PROMPT »
Return each line, exactly as given, from the one containing "- unfold positioned." through the end of the entries below, and skip the rest.

Records from a data collection:
"""

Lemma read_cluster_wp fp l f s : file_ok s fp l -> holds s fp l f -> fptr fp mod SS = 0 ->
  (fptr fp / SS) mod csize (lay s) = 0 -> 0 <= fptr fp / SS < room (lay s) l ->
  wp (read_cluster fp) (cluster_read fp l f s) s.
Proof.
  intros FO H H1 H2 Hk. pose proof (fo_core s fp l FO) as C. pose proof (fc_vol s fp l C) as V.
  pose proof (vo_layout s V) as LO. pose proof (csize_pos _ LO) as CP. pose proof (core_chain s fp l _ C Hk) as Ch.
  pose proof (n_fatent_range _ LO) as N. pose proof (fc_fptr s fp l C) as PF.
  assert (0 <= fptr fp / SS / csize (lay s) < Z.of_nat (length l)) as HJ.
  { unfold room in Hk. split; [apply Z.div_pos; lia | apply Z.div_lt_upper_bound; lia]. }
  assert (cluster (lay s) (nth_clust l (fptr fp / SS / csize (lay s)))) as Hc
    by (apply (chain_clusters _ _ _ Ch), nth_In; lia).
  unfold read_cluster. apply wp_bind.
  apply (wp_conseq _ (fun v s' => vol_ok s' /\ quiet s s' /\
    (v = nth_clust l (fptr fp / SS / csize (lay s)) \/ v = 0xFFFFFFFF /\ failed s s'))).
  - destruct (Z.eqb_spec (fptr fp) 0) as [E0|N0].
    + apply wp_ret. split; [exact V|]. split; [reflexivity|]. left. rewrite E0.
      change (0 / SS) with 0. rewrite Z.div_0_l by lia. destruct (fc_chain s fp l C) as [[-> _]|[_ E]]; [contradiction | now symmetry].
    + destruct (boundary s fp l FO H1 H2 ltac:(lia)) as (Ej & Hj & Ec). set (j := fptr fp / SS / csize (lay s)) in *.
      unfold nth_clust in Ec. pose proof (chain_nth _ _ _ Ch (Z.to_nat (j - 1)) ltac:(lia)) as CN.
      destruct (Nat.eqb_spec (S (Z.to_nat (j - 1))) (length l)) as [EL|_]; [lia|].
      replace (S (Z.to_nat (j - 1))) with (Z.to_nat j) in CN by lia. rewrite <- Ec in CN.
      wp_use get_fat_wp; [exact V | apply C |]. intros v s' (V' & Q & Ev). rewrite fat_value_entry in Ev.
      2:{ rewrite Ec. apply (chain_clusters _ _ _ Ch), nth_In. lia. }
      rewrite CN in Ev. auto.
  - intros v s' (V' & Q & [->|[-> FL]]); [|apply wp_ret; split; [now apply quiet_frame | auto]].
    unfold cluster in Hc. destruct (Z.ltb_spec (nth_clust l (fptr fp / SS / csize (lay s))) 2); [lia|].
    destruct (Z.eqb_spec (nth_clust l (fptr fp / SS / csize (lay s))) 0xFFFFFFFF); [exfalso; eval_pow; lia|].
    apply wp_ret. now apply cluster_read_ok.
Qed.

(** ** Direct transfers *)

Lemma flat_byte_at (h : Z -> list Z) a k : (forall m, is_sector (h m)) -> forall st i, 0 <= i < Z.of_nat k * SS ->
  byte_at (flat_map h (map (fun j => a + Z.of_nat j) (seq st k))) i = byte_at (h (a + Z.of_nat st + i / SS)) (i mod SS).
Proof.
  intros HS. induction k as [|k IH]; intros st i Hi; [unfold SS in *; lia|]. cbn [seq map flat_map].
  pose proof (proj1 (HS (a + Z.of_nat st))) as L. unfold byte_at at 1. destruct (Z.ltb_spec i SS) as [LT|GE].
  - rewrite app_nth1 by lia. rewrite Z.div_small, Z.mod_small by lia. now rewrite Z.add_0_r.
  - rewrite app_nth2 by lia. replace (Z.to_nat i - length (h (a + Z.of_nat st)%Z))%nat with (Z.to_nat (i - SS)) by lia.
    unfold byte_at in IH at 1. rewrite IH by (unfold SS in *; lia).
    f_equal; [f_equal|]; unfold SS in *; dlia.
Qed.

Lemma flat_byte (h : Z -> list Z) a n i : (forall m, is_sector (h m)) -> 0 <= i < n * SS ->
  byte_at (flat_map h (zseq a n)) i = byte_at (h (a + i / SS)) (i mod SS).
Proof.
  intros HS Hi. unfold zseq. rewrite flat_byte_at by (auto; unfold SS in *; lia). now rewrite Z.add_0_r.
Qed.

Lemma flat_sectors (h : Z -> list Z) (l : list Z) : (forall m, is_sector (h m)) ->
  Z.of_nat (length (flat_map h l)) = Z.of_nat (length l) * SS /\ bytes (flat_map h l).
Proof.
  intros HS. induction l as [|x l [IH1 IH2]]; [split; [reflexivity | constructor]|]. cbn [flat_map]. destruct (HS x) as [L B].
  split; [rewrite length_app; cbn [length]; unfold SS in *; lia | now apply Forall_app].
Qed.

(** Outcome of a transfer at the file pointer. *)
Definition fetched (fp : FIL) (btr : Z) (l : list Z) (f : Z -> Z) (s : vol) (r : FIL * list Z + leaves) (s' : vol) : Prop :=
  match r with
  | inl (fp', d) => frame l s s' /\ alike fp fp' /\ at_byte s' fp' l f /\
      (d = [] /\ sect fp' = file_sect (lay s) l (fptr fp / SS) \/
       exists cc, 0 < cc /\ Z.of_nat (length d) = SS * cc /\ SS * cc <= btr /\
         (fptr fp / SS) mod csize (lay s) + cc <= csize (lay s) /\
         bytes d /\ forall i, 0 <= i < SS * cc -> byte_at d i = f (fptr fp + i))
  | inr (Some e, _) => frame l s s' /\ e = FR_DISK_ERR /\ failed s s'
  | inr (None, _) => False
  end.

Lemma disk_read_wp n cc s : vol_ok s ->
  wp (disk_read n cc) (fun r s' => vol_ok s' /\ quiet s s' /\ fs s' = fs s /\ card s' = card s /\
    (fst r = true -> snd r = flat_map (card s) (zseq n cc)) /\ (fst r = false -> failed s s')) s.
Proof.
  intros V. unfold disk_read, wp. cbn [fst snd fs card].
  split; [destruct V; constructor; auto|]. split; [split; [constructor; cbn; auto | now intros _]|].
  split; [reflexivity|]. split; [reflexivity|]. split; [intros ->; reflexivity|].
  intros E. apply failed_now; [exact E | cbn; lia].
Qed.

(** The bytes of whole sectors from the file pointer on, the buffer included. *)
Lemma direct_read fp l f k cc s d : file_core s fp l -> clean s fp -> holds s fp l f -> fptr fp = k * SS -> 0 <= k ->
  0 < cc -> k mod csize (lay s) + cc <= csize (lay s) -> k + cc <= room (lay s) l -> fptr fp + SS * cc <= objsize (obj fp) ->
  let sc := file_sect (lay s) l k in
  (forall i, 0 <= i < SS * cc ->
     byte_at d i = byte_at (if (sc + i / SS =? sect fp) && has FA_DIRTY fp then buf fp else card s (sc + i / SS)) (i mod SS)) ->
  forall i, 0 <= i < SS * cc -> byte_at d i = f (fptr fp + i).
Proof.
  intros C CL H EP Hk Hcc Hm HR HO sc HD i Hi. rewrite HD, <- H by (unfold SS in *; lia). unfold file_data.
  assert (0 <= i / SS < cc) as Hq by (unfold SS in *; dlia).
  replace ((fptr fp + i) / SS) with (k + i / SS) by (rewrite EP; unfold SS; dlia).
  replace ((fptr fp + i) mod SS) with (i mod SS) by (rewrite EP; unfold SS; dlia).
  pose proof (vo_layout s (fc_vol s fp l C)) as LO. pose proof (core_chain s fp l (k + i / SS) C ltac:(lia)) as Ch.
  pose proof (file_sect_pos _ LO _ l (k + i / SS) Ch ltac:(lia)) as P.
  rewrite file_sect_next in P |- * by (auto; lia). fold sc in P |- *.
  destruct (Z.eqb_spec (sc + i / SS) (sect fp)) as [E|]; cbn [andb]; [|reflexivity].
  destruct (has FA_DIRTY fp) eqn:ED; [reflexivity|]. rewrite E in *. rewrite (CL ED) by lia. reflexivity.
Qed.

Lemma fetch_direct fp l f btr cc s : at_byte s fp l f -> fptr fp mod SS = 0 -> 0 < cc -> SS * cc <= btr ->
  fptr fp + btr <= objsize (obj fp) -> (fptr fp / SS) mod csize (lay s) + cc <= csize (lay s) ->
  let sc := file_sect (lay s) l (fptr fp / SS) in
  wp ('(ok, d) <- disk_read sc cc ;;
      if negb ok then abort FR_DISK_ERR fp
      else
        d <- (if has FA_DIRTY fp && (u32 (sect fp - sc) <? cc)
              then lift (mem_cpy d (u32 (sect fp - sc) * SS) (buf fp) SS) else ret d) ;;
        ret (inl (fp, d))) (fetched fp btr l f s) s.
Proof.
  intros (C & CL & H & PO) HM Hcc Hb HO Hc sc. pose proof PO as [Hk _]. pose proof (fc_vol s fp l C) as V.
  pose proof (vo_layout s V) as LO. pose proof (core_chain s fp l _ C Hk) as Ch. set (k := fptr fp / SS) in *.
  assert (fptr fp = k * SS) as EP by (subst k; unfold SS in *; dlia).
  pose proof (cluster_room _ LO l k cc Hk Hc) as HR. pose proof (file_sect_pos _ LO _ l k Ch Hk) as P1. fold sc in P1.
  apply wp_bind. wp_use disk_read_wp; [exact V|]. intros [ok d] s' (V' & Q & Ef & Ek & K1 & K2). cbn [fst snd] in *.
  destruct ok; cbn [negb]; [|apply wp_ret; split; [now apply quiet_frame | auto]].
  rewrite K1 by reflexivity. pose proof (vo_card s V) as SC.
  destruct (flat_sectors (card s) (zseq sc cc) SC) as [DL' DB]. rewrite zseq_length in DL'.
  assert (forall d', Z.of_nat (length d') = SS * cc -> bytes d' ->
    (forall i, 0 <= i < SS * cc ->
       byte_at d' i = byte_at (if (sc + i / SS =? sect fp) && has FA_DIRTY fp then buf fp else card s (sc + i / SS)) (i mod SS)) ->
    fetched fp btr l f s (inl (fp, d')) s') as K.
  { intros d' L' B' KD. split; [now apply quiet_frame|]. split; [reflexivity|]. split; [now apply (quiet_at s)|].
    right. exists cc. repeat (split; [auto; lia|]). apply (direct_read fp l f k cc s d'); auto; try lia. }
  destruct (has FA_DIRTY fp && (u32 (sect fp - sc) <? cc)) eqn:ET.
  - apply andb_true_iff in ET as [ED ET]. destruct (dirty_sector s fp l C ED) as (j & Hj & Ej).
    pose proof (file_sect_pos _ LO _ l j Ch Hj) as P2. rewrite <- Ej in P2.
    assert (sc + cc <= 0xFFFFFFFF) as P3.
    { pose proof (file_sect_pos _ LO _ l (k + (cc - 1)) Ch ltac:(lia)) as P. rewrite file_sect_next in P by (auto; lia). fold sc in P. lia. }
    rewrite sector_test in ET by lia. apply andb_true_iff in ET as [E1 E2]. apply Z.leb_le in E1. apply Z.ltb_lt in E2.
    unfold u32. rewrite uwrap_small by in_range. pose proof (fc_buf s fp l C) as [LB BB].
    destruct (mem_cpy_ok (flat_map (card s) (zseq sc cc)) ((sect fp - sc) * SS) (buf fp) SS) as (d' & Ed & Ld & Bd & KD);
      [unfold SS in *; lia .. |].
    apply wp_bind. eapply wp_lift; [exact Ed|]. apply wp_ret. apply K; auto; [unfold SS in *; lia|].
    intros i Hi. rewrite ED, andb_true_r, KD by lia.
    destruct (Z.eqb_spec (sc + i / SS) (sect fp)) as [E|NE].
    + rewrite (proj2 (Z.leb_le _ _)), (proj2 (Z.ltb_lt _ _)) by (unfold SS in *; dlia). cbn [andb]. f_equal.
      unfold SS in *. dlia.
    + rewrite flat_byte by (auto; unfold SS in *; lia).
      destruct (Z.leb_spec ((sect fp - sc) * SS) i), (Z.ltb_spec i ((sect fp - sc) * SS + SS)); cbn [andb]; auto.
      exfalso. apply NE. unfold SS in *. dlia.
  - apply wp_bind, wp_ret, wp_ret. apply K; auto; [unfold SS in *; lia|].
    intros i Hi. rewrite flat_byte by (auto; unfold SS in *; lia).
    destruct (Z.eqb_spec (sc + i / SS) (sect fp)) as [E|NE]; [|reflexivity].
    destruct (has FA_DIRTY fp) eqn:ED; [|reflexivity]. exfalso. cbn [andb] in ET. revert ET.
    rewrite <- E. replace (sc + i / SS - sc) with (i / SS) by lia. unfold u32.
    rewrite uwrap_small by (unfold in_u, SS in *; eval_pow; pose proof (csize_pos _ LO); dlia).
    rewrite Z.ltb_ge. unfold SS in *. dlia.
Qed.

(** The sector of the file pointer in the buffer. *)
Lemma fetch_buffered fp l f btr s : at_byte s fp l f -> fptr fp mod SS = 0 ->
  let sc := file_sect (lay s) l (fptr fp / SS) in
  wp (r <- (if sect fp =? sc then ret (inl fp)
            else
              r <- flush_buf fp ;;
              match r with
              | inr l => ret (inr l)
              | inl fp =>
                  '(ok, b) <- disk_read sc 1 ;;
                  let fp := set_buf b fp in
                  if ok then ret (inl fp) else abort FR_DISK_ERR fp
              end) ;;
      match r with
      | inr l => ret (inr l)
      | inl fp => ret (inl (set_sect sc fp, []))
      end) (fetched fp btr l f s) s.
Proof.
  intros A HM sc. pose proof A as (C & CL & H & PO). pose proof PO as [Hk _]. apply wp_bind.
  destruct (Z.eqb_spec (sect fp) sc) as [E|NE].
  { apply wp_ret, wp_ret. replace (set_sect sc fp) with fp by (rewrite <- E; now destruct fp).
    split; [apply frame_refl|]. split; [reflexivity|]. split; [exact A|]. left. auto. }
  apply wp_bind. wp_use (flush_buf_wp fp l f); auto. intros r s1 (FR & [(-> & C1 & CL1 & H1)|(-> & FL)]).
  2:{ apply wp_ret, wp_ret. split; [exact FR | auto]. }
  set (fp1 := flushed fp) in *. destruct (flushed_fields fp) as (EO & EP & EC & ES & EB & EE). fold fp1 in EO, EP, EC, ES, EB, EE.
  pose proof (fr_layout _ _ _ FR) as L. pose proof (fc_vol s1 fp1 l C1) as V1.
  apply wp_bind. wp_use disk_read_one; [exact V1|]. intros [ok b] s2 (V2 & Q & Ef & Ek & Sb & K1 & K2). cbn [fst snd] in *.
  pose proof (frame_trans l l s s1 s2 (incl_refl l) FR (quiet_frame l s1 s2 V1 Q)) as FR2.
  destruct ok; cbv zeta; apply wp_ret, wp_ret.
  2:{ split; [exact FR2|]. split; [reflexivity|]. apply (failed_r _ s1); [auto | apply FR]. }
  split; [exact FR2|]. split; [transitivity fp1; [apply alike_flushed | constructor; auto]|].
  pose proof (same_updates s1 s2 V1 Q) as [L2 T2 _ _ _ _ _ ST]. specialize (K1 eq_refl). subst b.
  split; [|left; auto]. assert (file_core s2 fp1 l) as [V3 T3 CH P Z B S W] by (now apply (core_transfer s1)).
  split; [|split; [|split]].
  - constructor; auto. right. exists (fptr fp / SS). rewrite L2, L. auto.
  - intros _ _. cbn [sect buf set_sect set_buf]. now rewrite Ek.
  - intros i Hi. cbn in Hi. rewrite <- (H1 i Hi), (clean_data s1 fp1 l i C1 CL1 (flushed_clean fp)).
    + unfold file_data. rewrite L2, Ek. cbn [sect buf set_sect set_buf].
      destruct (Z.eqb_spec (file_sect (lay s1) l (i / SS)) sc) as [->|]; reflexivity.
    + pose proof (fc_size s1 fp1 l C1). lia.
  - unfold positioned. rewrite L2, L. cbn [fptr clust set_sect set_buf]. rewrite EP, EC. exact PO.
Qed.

"""

YOUR RESPONSE »
  - unfold positioned. rewrite L2, L. cbn [fptr clust set_sect set_buf]. rewrite EP, EC. exact PO.
Qed.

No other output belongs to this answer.